■ Data to use
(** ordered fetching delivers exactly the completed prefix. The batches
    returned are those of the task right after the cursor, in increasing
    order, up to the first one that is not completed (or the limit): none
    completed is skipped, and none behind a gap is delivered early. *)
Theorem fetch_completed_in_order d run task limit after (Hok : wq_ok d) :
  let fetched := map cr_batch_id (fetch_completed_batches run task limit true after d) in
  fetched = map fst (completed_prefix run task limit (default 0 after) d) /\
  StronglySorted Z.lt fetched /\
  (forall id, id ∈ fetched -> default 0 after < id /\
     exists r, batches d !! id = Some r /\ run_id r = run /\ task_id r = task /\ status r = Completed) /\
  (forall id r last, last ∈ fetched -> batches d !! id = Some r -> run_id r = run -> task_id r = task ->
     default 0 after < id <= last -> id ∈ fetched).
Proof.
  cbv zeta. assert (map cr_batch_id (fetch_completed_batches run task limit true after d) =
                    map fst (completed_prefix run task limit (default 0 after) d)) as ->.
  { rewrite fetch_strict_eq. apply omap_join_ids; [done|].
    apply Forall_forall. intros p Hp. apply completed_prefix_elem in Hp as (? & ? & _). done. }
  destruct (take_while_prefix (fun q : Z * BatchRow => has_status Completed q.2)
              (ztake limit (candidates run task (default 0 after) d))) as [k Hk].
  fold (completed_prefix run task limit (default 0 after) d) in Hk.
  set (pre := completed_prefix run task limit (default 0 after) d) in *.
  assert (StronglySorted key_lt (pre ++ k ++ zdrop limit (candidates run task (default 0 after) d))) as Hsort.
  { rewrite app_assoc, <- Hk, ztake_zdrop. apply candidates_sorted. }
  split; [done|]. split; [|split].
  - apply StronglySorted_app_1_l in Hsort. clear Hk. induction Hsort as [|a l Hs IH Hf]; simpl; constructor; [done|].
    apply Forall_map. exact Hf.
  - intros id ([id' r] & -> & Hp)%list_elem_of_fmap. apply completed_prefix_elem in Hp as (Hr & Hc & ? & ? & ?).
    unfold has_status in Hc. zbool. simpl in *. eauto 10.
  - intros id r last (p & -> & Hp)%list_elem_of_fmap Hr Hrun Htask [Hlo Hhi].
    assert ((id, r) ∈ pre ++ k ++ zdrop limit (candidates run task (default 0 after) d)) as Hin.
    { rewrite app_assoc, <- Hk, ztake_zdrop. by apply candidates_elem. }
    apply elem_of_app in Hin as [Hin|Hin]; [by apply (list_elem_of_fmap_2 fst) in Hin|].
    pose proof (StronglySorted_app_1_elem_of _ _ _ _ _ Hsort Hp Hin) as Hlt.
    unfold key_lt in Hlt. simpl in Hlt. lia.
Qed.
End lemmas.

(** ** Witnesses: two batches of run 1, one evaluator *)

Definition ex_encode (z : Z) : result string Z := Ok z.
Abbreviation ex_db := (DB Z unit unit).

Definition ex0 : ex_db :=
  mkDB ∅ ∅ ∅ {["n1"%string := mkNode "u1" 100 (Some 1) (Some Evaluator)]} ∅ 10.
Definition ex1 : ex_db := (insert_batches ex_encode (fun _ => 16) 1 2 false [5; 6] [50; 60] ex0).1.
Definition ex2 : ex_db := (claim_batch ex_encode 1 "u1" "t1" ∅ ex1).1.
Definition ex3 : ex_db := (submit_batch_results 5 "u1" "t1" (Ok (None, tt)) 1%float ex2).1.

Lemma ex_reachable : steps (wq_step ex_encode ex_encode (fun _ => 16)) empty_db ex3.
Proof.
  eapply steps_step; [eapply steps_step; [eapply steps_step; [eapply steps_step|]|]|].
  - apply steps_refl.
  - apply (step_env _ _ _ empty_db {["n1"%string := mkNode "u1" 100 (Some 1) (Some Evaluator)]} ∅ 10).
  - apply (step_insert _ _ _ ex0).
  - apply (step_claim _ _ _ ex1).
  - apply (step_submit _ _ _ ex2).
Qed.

■ Directions for this task
Everything from the first line of the records through the line containing "let fetched := map" is to be set down exactly, while later lines are left out.

■ Answer for this exercise
(** ordered fetching delivers exactly the completed prefix. The batches
    returned are those of the task right after the cursor, in increasing
    order, up to the first one that is not completed (or the limit): none
    completed is skipped, and none behind a gap is delivered early. *)
Theorem fetch_completed_in_order d run task limit after (Hok : wq_ok d) :
  let fetched := map cr_batch_id (fetch_completed_batches run task limit true after d) in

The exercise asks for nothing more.